All three defendants averred that
the security was adequate to meet the loan both on the date that they resigned
and relinquished control of the security and on the settlement date chosen by
the plaintiff. I understood their three
letters and the resolution to be merely expressing the obvious position that on
resignation, they ceased to be liable for the operations of the corporates from
which they were resigning. The letters do not in any way free them from
outstanding obligations which they entered into prior to the resignation such
as the suretyship. It explains why both Nyemba and Goromonzi did not aver in
their joint plea that the resignation discharged the suretyships.
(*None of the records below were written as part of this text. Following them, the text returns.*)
(** The course of [revoke_registration] to the removal. *)
Lemma revoke_course id now w w' r : LawfulCodec env -> lawful_codec (ae_revocation ae) -> revoke_registration env faults ae id now w = (w', r) ->
  (exists e, r = Err e /\ forall i p, authentic env (cw_registrations w') i p <-> authentic env (cw_registrations w) i p) \/
  exists receipt revocation w1 w2 rr,
    load_authority_receipt env faults ae id w = (w1, Ok receipt) /\ validate_authority_receipt ae receipt id = Ok tt /\
    (exists bytes, recorded env (cw_states w2) (revocation_ref id) bytes /\ from_slice (ae_revocation ae) bytes = Ok revocation) /\
    (forall bytes, recorded env (cw_states w2) (authority_receipt_ref id) bytes <-> recorded env (cw_states w) (authority_receipt_ref id) bytes) /\
    (forall i p, authentic env (cw_registrations w2) i p <-> authentic env (cw_registrations w) i p) /\
    exists w3, registrations_remove faults id w2 = (w3, rr) /\
    match rr with
    | Err e => w' = w3 /\ r = Err (CliProvider e)
    | Ok _ => status_from_receipt env faults ae receipt (Some revocation) w3 = (w', r)
    end.
Proof.
  intros Hcodec Hlaw. unfold revoke_registration. intros [(w1 & receipt & Hl & Hk)|(e & Hl & ->)]%cbind_inv.
  2: { left. exists e. split; [done|]. unfold load_authority_receipt in Hl. intros i p. apply quiet_authentic.
       apply cbind_inv in Hl as [(w1 & u & Hp & Hl)|(e' & Hp & _)]; injection Hp as <- _; [by eapply load_record_quiet|done]. }
  destruct (load_receipt_recorded _ _ _ _ Hl) as (Hprefix & Hq1 & _).
  apply cbind_inv in Hk as [(wx & u & Hv & Hk)|(e & Hv & ->)]; injection Hv as <- Hv; [destruct u|left; exists e; split; [done|]; intros; by apply quiet_authentic].
  apply cbind_inv in Hk as [(w2 & u & Hi%revoke_inspection_quiet & Hk)|(e & Hi%revoke_inspection_quiet & ->)]; pose proof (transitivity Hq1 Hi) as Hq2.
  2: { left. exists e. split; [done|]. intros i p. by apply quiet_authentic. }
  apply cbind_inv in Hk as [(wx & sha & Hd & Hk)|(e & Hd & ->)]; injection Hd as <- Hd; [|left; exists e; split; [done|]; intros; by apply quiet_authentic].
  rewrite <- cbind_assoc in Hk. apply cbind_inv in Hk as [(w4 & revocation & Hrv & Hk)|(e & Hrv & ->)];
    apply (revocation_step _ _ _ _ _ _ _ Hcodec Hlaw Hprefix) in Hrv as [Hau Hrv].
  2: { left. exists e. split; [done|]. intros i p. rewrite Hau. by apply quiet_authentic. }
  destruct Hrv as [Hrec Hkept]. right. exists receipt, revocation, w1, w4.
  assert (Hkept' : forall bytes, recorded env (cw_states w4) (authority_receipt_ref id) bytes <-> recorded env (cw_states w) (authority_receipt_ref id) bytes)
    by (intros bytes; rewrite Hkept; by apply quiet_recorded).
  assert (Hau' : forall i p, authentic env (cw_registrations w4) i p <-> authentic env (cw_registrations w) i p)
    by (intros i p; rewrite Hau; by apply quiet_authentic).
  apply cbind_inv in Hk as [(w5 & [] & Hr%cmap_err_Ok & Hk)|(e & Hr & ->)].
  - exists (Ok tt). split_and!; try done. by exists w5.
  - apply cmap_err_Err in Hr as (e0 & -> & Hr). exists (Err e0). split_and!; try done. by exists w'.
Qed.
Rather like
Sachikonye they pleaded that the security carried a higher value than the loan
agreement when they resigned and when the plaintiff exercised his rights of
settlement.
The defendants called the evidence
of Mutakwa to demonstrate that they utilized three dividend pay outs towards
the reduction of the loan amount. Mutakwa produced exhibit 9, a schedule of the
dividends paid to Barato Holdings Limited between 4 September 1998 and 9 June
2004 that were declared between 7 August 1998 and 19 December 2003. Five
dividends, numbers 48 to 52 were declared between 18 January 2002 and 19
December 2003. For the dividend declared
on 18 January 2002 a net amount of ZWD8,865,756.70 was paid out on 18 March
2004. The dividend declared on 14 June
2002 resulted in payment of a net amount of ZWD7,092,605.36 on 18 March 2004;
that of 17 January 2003 resulted in payment of a net amount of ZWD46,101,934.84
on 18 March 2004; that of 20 June 2003 resulted in the payment of a net amount
of ZWD359,521,720.50 on 18 March 2004 and lastly the dividend declared on 19
December 2003 resulted in the payment of ZWD359,521,720.50 on 9 June 2004.
Mutakwa stated that the dividend
payments moved from his dividend account with Ariston into the Barato account
held with the Merchant Bank of Central Africa.
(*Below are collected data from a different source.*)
(* ===== verification/Files.v ===== *)
(** The file system the commands see: [std::fs] and [std::path], as
    [src/crates/cli/src/integration.rs] uses them.

    A [Tree] holds directories, files and symbolic links by their location; an
    operation resolves its path against the tree, following at most [MAX_LINKS]
    links, and may meet a fault of its own position in the run.  Paths are
    those of Unix. *)

From stdpp Require Import pretty.
From Stdlib Require Import Ascii String.
From S2P Require Import Prelude Floats Geometry Text Protocol Errors Policy Validation Dispatcher Authority ImageCache Adapter PrivateState CliStores.
#[local] Open Scope Z_scope.
#[local] Open Scope cli_scope.

(** * Paths *)

Inductive Component := ParentDir | CurDir | Normal (name : string).
#[export] Instance Component_eq_dec : EqDecision Component.
Proof. solve_decision. Defined.

(** [Path]: the components after the root, and whether there is a root. *)
Record Path := { p_absolute : bool; p_components : list Component }.
#[export] Instance Path_eq_dec : EqDecision Path.
Proof. solve_decision. Defined.

(** [Path::parent], [Path::file_name] and [Path::join]/[PathBuf::push] of a
    name. *)
Definition parent (p : Path) : option Path :=
  match p_components p with
  | [] => None
  | _ => Some {| p with p_components := removelast (p_components p) |}
  end.

Definition file_name (p : Path) : option string :=
  match last (p_components p) with Some (Normal name) => Some name | _ => None end.

Definition join (p : Path) (name : string) : Path := {| p with p_components := p_components p ++ [Normal name] |}.

(** A location of the tree as a path. *)
Definition located (at_ : list string) : Path := {| p_absolute := true; p_components := Normal <$> at_ |}.

(** [str::from_utf8] on one character. *)
Definition continuation (b : Z) : bool := (128 <=? b) && (b <=? 191).

Definition utf8_step (bytes : list Z) : option (list Z) :=
  match bytes with
  | [] => None
  | b0 :: r0 =>
      if b0 <? 128 then Some r0
      else match r0 with
      | [] => None
      | b1 :: r1 =>
          if (194 <=? b0) && (b0 <=? 223) then (if continuation b1 then Some r1 else None)
          else match r1 with
          | [] => None
          | b2 :: r2 =>
              if (224 <=? b0) && (b0 <=? 239) then
                if continuation b1 && continuation b2 && negb ((b0 =? 224) && (b1 <? 160)) && negb ((b0 =? 237) && (159 <? b1)) then Some r2 else None
              else match r2 with
              | [] => None
              | b3 :: r3 =>
                  if (240 <=? b0) && (b0 <=? 244) && continuation b1 && continuation b2 && continuation b3
                     && negb ((b0 =? 240) && (b1 <? 144)) && negb ((b0 =? 244) && (143 <? b1)) then Some r3 else None
              end
          end
      end
  end.

Fixpoint utf8_valid_from (fuel : nat) (bytes : list Z) : bool :=
  match bytes, fuel with
  | [], _ => true
  | _, O => false
  | _, Datatypes.S fuel => match utf8_step bytes with Some rest => utf8_valid_from fuel rest | None => false end
  end.

Definition utf8_valid (s : string) : bool := utf8_valid_from (String.length s) (str_bytes s).

Definition component_text (c : Component) : string := match c with ParentDir => ".." | CurDir => "." | Normal name => name end.

Definition path_text (p : Path) : string := (if p_absolute p then "/" else "") +:+ String.concat "/" (component_text <$> p_components p).

(** [Path::to_str]. *)
Definition to_str (p : Path) : option string := if utf8_valid (path_text p) then Some (path_text p) else None.

(** * The tree *)

Inductive Node :=
| NDir
| NFile (mode : Z) (bytes : list Z)
| NLink (absolute : bool) (target : list Component).

Abbreviation Tree := (gmap (list string) Node).

(** The root is always there. *)
Definition node (t : Tree) (at_ : list string) : option Node := match at_ with [] => Some NDir | _ => t !! at_ end.

Definition is_dir_node (n : option Node) : bool := match n with Some NDir => true | _ => false end.

Definition MAX_LINKS : nat := 40.

(** Resolving components from a location; every link is followed. *)
Fixpoint walk (links : nat) (t : Tree) {struct links} : list string -> list Component -> Result (list string) FsError :=
  fix go (at_ : list string) (todo : list Component) {struct todo} : Result (list string) FsError :=
    match todo with
    | [] => Ok at_
    | c :: rest =>
        if negb (is_dir_node (node t at_)) then Err (FsOther "not a directory") else
        match c with
        | CurDir => go at_ rest
        | ParentDir => go (removelast at_) rest
        | Normal name =>
            match t !! (at_ ++ [name]) with
            | None => Err FsNotFound
            | Some (NLink absolute target) =>
                match links with
                | O => Err (FsOther "too many levels of symbolic links")
                | Datatypes.S links => walk links t (if absolute then [] else at_) (target ++ rest)
                end
            | Some _ => go (at_ ++ [name]) rest
            end
        end
    end.

(** The machine: its tree, working directory, the file operations done, and
    the state of the host program with the commands it was given. *)
Record Machine (C : Type) := {
  mc_tree : Tree;
  mc_cwd : list string;
  mc_io : nat;
  mc_codex : C;
  mc_log : list (list string);
}.
Arguments mc_tree {C}. Arguments mc_cwd {C}. Arguments mc_io {C}. Arguments mc_codex {C}. Arguments mc_log {C}.

Definition starting {C} (m : Machine C) (p : Path) : list string := if p_absolute p then [] else mc_cwd m.

(** Where a path leads, and where its last component is, link or not. *)
Definition resolve {C} (m : Machine C) (p : Path) : Result (list string) FsError :=
  walk MAX_LINKS (mc_tree m) (starting m p) (p_components p).

Definition locate {C} (m : Machine C) (p : Path) : Result (list string) FsError :=
  match last (p_components p) with
  | Some (Normal name) =>
      let? dir := walk MAX_LINKS (mc_tree m) (starting m p) (removelast (p_components p)) in
      if is_dir_node (node (mc_tree m) dir) then Ok (dir ++ [name]) else Err (FsOther "not a directory")
  | _ => resolve m p
  end.

(** [Path::exists] and [Path::is_dir]. *)
Definition exists_path {C} (m : Machine C) (p : Path) : bool := match resolve m p with Ok _ => true | Err _ => false end.
Definition is_dir {C} (m : Machine C) (p : Path) : bool :=
  match resolve m p with Ok at_ => is_dir_node (node (mc_tree m) at_) | Err _ => false end.

(** A directory without entries. *)
Definition below (at_ key : list string) : bool := bool_decide (at_ `prefix_of` key /\ key <> at_).
Definition dir_empty (t : Tree) (at_ : list string) : bool := forallb (fun e => negb (below at_ e.1)) (map_to_list t).

Inductive IoKind := IoRead | IoCreate | IoWrite | IoSync | IoRemove.

Section Operations.
Context {S C : Type}.
#[local] Abbreviation CliWorld := (CliWorld (S := S) (H := Machine C)).
#[local] Abbreviation Cli := (Cli (S := S) (H := Machine C)).
(** The fault of the operation at a position: its error, and how much a write
    had written. *)
Context (io : IoKind -> nat -> option (nat * string)).

Definition on_tree {A} (kind : IoKind) (op : Machine C -> Tree * Result A FsError) (partial : nat -> Machine C -> Tree) : Cli FsError A :=
  fun w =>
    let m := cw_host w in
    let '(t, r) := match io kind (mc_io m) with Some (n, e) => (partial n m, Err (FsOther e)) | None => op m end in
    ({| w with cw_host := {| m with mc_tree := t; mc_io := Datatypes.S (mc_io m) |} |}, r).

(** An operation that changes nothing when it fails, and one that only reads. *)
Definition fs_change {A} (kind : IoKind) (op : Machine C -> Tree * Result A FsError) : Cli FsError A := on_tree kind op (fun _ m => mc_tree m).
Definition fs_read {A} (op : Machine C -> Result A FsError) : Cli FsError A := fs_change IoRead (fun m => (mc_tree m, op m)).

Definition symlink_metadata (p : Path) : Cli FsError Node :=
  fs_read (fun m => let? at_ := locate m p in ok_or (node (mc_tree m) at_) FsNotFound).

Definition canonicalize (p : Path) : Cli FsError Path := fs_read (fun m => rmap located (resolve m p)).

(** [File::open], [take] and [read_to_end]. *)
Definition read_file (p : Path) (limit : nat) : Cli FsError (list Z) :=
  fs_read (fun m => let? at_ := resolve m p in
    match node (mc_tree m) at_ with
    | Some (NFile _ bytes) => Ok (take limit bytes)
    | _ => Err (FsOther "is a directory")
    end).

Definition create_dir (p : Path) : Cli FsError unit :=
  fs_change IoCreate (fun m => match locate m p with
    | Err e => (mc_tree m, Err e)
    | Ok at_ =>
        match node (mc_tree m) at_ with
        | Some _ => (mc_tree m, Err FsAlreadyExists)
        | None => (<[at_ := NDir]> (mc_tree m), Ok tt)
        end
    end).

(** [create_dir_all], on the ancestors of a path. *)
Fixpoint create_dir_all_from (fuel : nat) (p : Path) : Cli FsError unit :=
  let settle (e : FsError) : Cli FsError unit := fun w => (w, if is_dir (cw_host w) p then Ok tt else Err e) in
  if bool_decide (p = {| p_absolute := false; p_components := [] |}) then cret tt else
  ccatch (create_dir p) (fun created =>
    match created with
    | Ok _ => cret tt
    | Err FsNotFound =>
        match parent p, fuel with
        | Some up, Datatypes.S fuel =>
            create_dir_all_from fuel up ;*
            ccatch (create_dir p) (fun again => match again with Ok _ => cret tt | Err e => settle e end)
        | _, _ => cpure (Err (FsOther "failed to create whole tree"))
        end
    | Err e => settle e
    end).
Mutakwa as the transfer secretaries for Ariston issued dividend advice slips
and cheques to the shareholder-Barato. Barato was a foreign company. Central
Scrip did not have foreign currency to pay the dividend in foreign currency. It
held the money until Ariston instructed it to remit the funds to the Merchant
Bank of Central Africa. He did not know what
happened to the funds thereafter. Under cross examination he revealed that he
did not know if the last five payments were remitted to Barato or not. He was
not aware whether the plaintiff ever received any dividends due to Barato.
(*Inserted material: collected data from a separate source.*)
Definition load_integration_receipt (registration_id : string) : Cli IntegrationError IntegrationReceipt :=
  cpure (ensure_not (negb (Text.starts_with "registration_" registration_id)) IntStateDrift) ;*
  load_record env faults IntJson IntProvider (ie_receipt ie) (integration_receipt_ref registration_id).

(** [validate_plan]. *)
Definition integration_plan_stale (plan : IntegrationPlan) (plan_ref : string) (now_unix_ms : Z) : bool :=
  negb (ip_schema_version plan =? INTEGRATION_PLAN_SCHEMA_VERSION)
  || negb (str_eqb (ip_plan_ref plan) plan_ref)
  || (now_unix_ms <? ip_created_at_unix_ms plan)
  || (ip_expires_at_unix_ms plan <? now_unix_ms)
  || negb (ip_expires_at_unix_ms plan =? sat_add (ip_created_at_unix_ms plan) INTEGRATION_PLAN_TTL_MS)
  || negb (str_eqb (ip_host plan) "codex")
  || negb (str_eqb (ip_profile plan) "mcp")
  || negb (str_eqb (ip_alias plan) MCP_ALIAS)
  || negb (str_eqb (ip_product_version plan) (ie_version ie))
  || negb (bool_decide (ip_transport plan = TransportStdio))
  || negb (tool_profile_known (ip_tool_profile plan))
  || negb (str_eqb (ip_skill_sha256 plan) (skill_digest env (ie_skill ie)))
  || negb (str_eqb (rr_registration_id (ip_registration plan)) (ip_registration_id plan))
  || negb (str_eqb (rr_provider_id (ip_registration plan)) INTEGRATION_PROVIDER_ID)
  || negb (str_eqb (rr_product_version (ip_registration plan)) (ip_product_version plan))
  || negb (bool_decide (rr_host_identity (ip_registration plan) = ip_host_identity plan))
  || negb (bool_decide (rr_adapter_profile (ip_registration plan) = RegisteredMcp TransportStdio (ip_tool_profile plan))).
(** Removal revokes first and removes only what is its own.  Whatever the
    outcome, files or the host's configuration change only once the registration
    is revoked; the only file that can go is the Skill of the receipt with
    unchanged contents, and the host is asked to remove the alias only when it
    is the one of the receipt.  A removal that succeeds leaves no registration,
    no Skill, no alias and no receipt, and no other registration is touched. *)
Theorem integration_removed id w w' r : remove_integration env faults io ie host id w = (w', r) ->
  (tree w' = tree w /\ codex w' = codex w \/
   exists w0 receipt, load_integration_receipt env faults ie id w = (w0, Ok receipt) /\ (forall p, ~ authentic env (cw_registrations w') id p) /\
     removes_skill env (tree w) (tree w') (located_at (cw_host w) (ir_skill_file receipt)) (ir_skill_sha256 receipt) /\
     (codex w' = codex w \/ exists s, view (codex w) = Ok s /\ al_sha256 (hs_alias s) = ir_alias_sha256 receipt /\
       is_owned (hs_alias s) (ir_runtime_executable receipt) id = true)) /\
  (r = Ok tt -> exists w0 receipt, load_integration_receipt env faults ie id w = (w0, Ok receipt) /\
    (forall p, ~ authentic env (cw_registrations w') id p) /\
    (forall id' p, id' <> id -> authentic env (cw_registrations w') id' p <-> authentic env (cw_registrations w) id' p) /\
    vacant (cw_host w') (ir_skill_file receipt) /\ (forall s, view (codex w') = Ok s -> al_present (hs_alias s) = false) /\
    st_disk (cw_states w') !! state_file (integration_receipt_ref id) = None).
Proof.
  unfold remove_integration. intros [(w0 & receipt & Hl & Hk)|(e & Hl & ->)]%cbind_inv; destruct (load_integration_receipt_frame _ _ _ _ Hl) as [Hr0 Hh0];
    [|rewrite Hh0; split; [by left|discriminate]].
  apply cbind_inv in Hk as [(wx & u & Hv & Hk)|(e & Hv & ->)]; injection Hv as <- _; [|rewrite Hh0; split; [by left|discriminate]].
  apply cbind_inv in Hk as [(w1 & [] & Hrm%cmap_err_Ok & Hk)|(e & Hrm & ->)].
  2: { apply cmap_err_Err in Hrm as (e0 & _ & Hrm). unfold registrations_remove in Hrm. apply on_registrations_inv in Hrm as (_ & _ & Hh1). rewrite Hh1, Hh0. split; [by left|discriminate]. }
  destruct (removed_registration _ _ _ Hrm) as [Hgone Hothers]. unfold registrations_remove in Hrm. apply on_registrations_inv in Hrm as (_ & _ & Hh1). rewrite Hh0 in Hh1.
  apply cbind_inv in Hk as [(w2 & u2 & (Hi2 & Hc2)%host_drifted_reads & Hk)|(e & (Hi2 & Hc2)%host_drifted_reads & ->)]; destruct Hi2 as (Hs2 & Hr2 & Ht2 & Hd2);
    [|rewrite Ht2, Hc2, Hh1; split; [by left|discriminate]].
  apply cbind_inv in Hk as [(w3 & snap & Hin & Hk)|(e & Hin & ->)]; apply hc_inspect in Hin as [[(Hs3 & Hr3 & Ht3 & Hd3) Hc3] Hview];
    [|rewrite Ht3, Hc3, Ht2, Hc2, Hh1; split; [by left|discriminate]].
  apply cbind_inv in Hk as [(wx & u3 & Hp3 & Hk)|(e & Hp3 & ->)]; injection Hp3 as <- Hp3; [|rewrite Ht3, Hc3, Ht2, Hc2, Hh1; split; [by left|discriminate]].
  destruct u3. apply ensure_not_Ok in Hp3.
  apply cbind_inv in Hk as [(w4 & found & Hf4 & Hk)|(e & Hf4 & ->)]; apply inspect_skill_digest_inv in Hf4 as ((Hs4 & Hr4 & Hd4 & Hc4 & _) & Ht4 & _);
    [|rewrite Ht4, Hc4, Ht3, Hc3, Ht2, Hc2, Hh1; split; [by left|discriminate]].
  apply cbind_inv in Hk as [(wx & u4 & Hp4 & Hk)|(e & Hp4 & ->)]; injection Hp4 as <- _; [|rewrite Ht4, Hc4, Ht3, Hc3, Ht2, Hc2, Hh1; split; [by left|discriminate]].
  assert (Htw : tree w4 = tree w) by (rewrite Ht4, Ht3, Ht2, Hh1; done). assert (Hcw : codex w4 = codex w) by (rewrite Hc4, Hc3, Hc2, Hh1; done).
  assert (Hdw : mc_cwd (cw_host w4) = mc_cwd (cw_host w)) by (rewrite Hd4, Hd3, Hd2, Hh1; done).
  assert (Hrw : cw_registrations w4 = cw_registrations w1) by congruence.
  assert (Hloc : located_at (cw_host w4) (ir_skill_file receipt) = located_at (cw_host w) (ir_skill_file receipt)) by (unfold located_at; by rewrite (locate_same _ _ _ Htw Hdw)).
  rewrite Hc2, Hh1 in Hview. apply remove_tail in Hk as (Hr5 & Hrem & Hkeep & Hok). rewrite Htw, Hloc in Hrem. rewrite Hcw in Hkeep.
  assert (Hgone' : forall p, ~ authentic env (cw_registrations w') id p) by (rewrite Hr5, Hrw; exact Hgone).
  split.
  - right. exists w0, receipt. split_and!; [exact Hl|exact Hgone'|exact Hrem|]. destruct (al_present (hs_alias snap)) eqn:Ep; [right|left; by apply Hkeep].
    exists snap. cbn [andb] in Hp3. apply orb_false_iff in Hp3 as [H1%negb_false_iff H2%negb_false_iff]. apply str_eqb_eq in H1. split_and!; [exact (eq_sym Hview)|exact H1|exact H2].
  - intros Hr. destruct (Hok Hr) as (Hvac & Hst & Hal). exists w0, receipt. split_and!; [exact Hl|exact Hgone'| |exact Hvac| |].
    + intros id' p Hne. rewrite Hr5, Hrw, Hothers, Hr0 by done. done.
    + destruct (al_present (hs_alias snap)) eqn:Ep; [by apply Hal|]. intros s Hs. rewrite Hkeep in Hs by done. congruence.
    + apply Hst. unfold load_integration_receipt in Hl. apply cbind_Ok in Hl as (wx & ? & _ & Hl). by eapply load_record_valid.
Qed.
End Course.

(** * Codex *)

Section CodexContract.
Context {S C : Type} (env : ProviderEnv) (json : Codec Value) (codex_run : C -> list string -> C * ProgramRun).

(** What [codex mcp list --json] shows of a configuration. *)
Definition codex_view (c : C) : Result HostSnapshot IntegrationError :=
  let? bytes := run_result (codex_run c list_arguments).2 in parse_codex_snapshot env json bytes.

(** [list] changes no configuration, and after [remove] succeeded the listing
    does not name the alias. *)
Lemma codex_contract executable :
  (forall c, (codex_run c list_arguments).1 = c) ->
  (forall c bytes s, run_result (codex_run c remove_arguments).2 = Ok bytes -> codex_view (codex_run c remove_arguments).1 = Ok s ->
    al_present (hs_alias s) = false) ->
  HostContract (S := S) (codex_host env json codex_run executable) codex_view.
Proof.
  intros Hlist Hremove.
  assert (Hinv : forall args (w w' : CliWorld (S := S)) r, invoke codex_run args w = (w', r) -> host_only w w' /\
    mc_codex (cw_host w') = (codex_run (mc_codex (cw_host w)) args).1 /\ r = run_result (codex_run (mc_codex (cw_host w)) args).2).
  { intros args w w' r. unfold invoke. destruct (codex_run _ args) as [c run]. by intros [= <- <-]. }
  split.
  - intros w w' r. cbn [codex_host mh_inspect]. unfold codex_inspect, codex_view. intros [(w1 & bytes & (Hh & Hc & Hr)%Hinv & Hk)|(e & (Hh & Hc & Hr)%Hinv & ->)]%cbind_inv;
      rewrite Hlist in Hc; rewrite <- Hr; [injection Hk as <- <-|]; by split; [split|].
  - intros runtime id w w' r. cbn [codex_host mh_add]. unfold codex_add. intros [(w1 & text & Hp & Hk)|(e & Hp & _)]%cbind_inv; [|by injection Hp as <- _]. injection Hp as <- _.
    apply cbind_inv in Hk as [(w2 & bytes & [Hh _]%Hinv & Hk)|(e & [Hh _]%Hinv & _)]; [|done]. by injection Hk as <- _.
  - intros w w' r. cbn [codex_host mh_remove]. unfold codex_remove. intros [(w1 & bytes & (Hh & Hc & Hr)%Hinv & Hk)|(e & (Hh & _)%Hinv & ->)]%cbind_inv.
    + injection Hk as <- <-. split; [done|]. intros _ s Hs. rewrite Hc in Hs. by eapply Hremove.
    + split; [done|discriminate].
Qed.
End CodexContract.

(** * A concrete run *)

Module Workstation.
Import Sample.

#[local] Instance change_eq_dec : EqDecision PlannedChange.
Proof. solve_decision. Defined.
#[local] Instance plan_eq_dec : EqDecision IntegrationPlan.
Proof. solve_decision. Defined.
#[local] Instance receipt_eq_dec : EqDecision IntegrationReceipt.
Proof. solve_decision. Defined.

Definition registration_id : string := "registration_000000000001".
Definition plan_ref : string := "plan_000000000001".

Definition request : RegistrationRequest := {| Store.request with
  rr_registration_id := registration_id; rr_provider_id := INTEGRATION_PROVIDER_ID; rr_product_version := "1.0.0";
  rr_adapter_profile := RegisteredMcp TransportStdio "full" |}.

Definition env : ProviderEnv := env_for (new_payload request 2000).

(** The alias of Codex: [codex] configured or not. *)
Definition entry : Value := JObject [("name", JString MCP_ALIAS); ("transport", JObject [("type", JString "stdio"); ("command", JString "/bin/nexus");
  ("args", JArray [JString "mcp"; JString "launch"; JString "--registration"; JString registration_id])])]%string.

Definition listing (configured : bool) : list Z := if configured then [1] else [0].

Definition json : Codec Value := {|
  to_vec := fun v => match v with JArray [] => Ok [0] | JArray _ => Ok [1] | _ => Ok [2] end;
  from_slice := fun bytes => if decide (bytes = [1]) then Ok (JArray [entry]) else Ok (JArray []) |}.

Definition exits (bytes : list Z) : ProgramRun := {| pr_spawn := None; pr_output := Done bytes; pr_exit := Done true |}.

Definition codex_run (configured : bool) (arguments : list string) : bool * ProgramRun :=
  if decide (arguments = list_arguments) then (configured, exits (listing configured))
  else if decide (arguments = remove_arguments) then (false, exits [])
  else if decide (arguments = add_arguments "/bin/nexus" registration_id) then (true, exits [])
  else (configured, {| pr_spawn := None; pr_output := Done []; pr_exit := Done false |}).

Definition host : McpHost Store.Secrets bool := codex_host env json codex_run (located ["bin"; "codex"]%string).

#[local] Instance contract : HostContract host (codex_view env json codex_run).
Proof.
  apply codex_contract.
  - by intros [].
  - intros c bytes s _ Hs. destruct c; vm_compute in Hs; injection Hs as <-; reflexivity.
Defined.

Definition skill : list Z := [35; 32; 83].

Definition tree : Tree := <[["bin"]%string := NDir]> (<[["bin"; "codex"]%string := NFile 493 [1]]> (<[["bin"; "nexus"]%string := NFile 493 [2]]>
  (<[["home"]%string := NDir]> ∅))).

Lemma tree_ok : tree_wf tree.
Proof. apply wf_check_sound. vm_compute. reflexivity. Defined.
Mutakwa did not confirm the
defendants' assertions that three dividend pay outs were used to reduce the
debt.
The defendants further called the
evidence of Munyukwi to show that the method used by the plaintiff to dispose
of the shares was opaque and unfair. The pith of their argument in this regard
was best expressed by Sachikonye who described the sale of 27 July 2005 as a
commercially impaired imagined sale without the dynamics of a willing buyer and
a willing seller. Munyukwi supplied the meanings of market price and special
bargain in the stock exchange lexicon. He defined market price as the price at
which a willing seller and a willing buyer concluded a share sale. He proceeded
to define a special bargain by reference to a market price as the price reached
by a willing buyer and a willing seller at either a discount or a premium to
the market price. He stated that a foreign investor is legally required to
conduct transactions on the market. The procedure often utilized before a
special bargain is reached is that the seller's broker tests the market for
willing buyers; if he fails to find them, he enters into a special bargain. A
special bargain is usually preceded by off market negotiations between the
buyer and the seller. The negotiations are underpinned by perceptions of the
value of the share to the negotiators and considerations of control and saving
costs to the buyer. He produced exhibit 10, a three page document of the
schedule of special bargains transacted at the local bourse in 2009 and 2010.
The document showed, amongst other transactions, that in 2009 Renaissance
conducted a special bargain for 177,085,674 shares at a small premium above the
market price. It further showed that in 2010, of the 26 special bargains 4 were
below, 6 were at par and 16 were above the market price. The exhibit further
showed that the margin of the discount or premium to the market price was
small.
He further produced exhibit 11, the
local bourse official record of trade on 29 July 2005. It recorded that a
special bargain of 42,296,673 Ariston shares traded at ZWD300.00 per share.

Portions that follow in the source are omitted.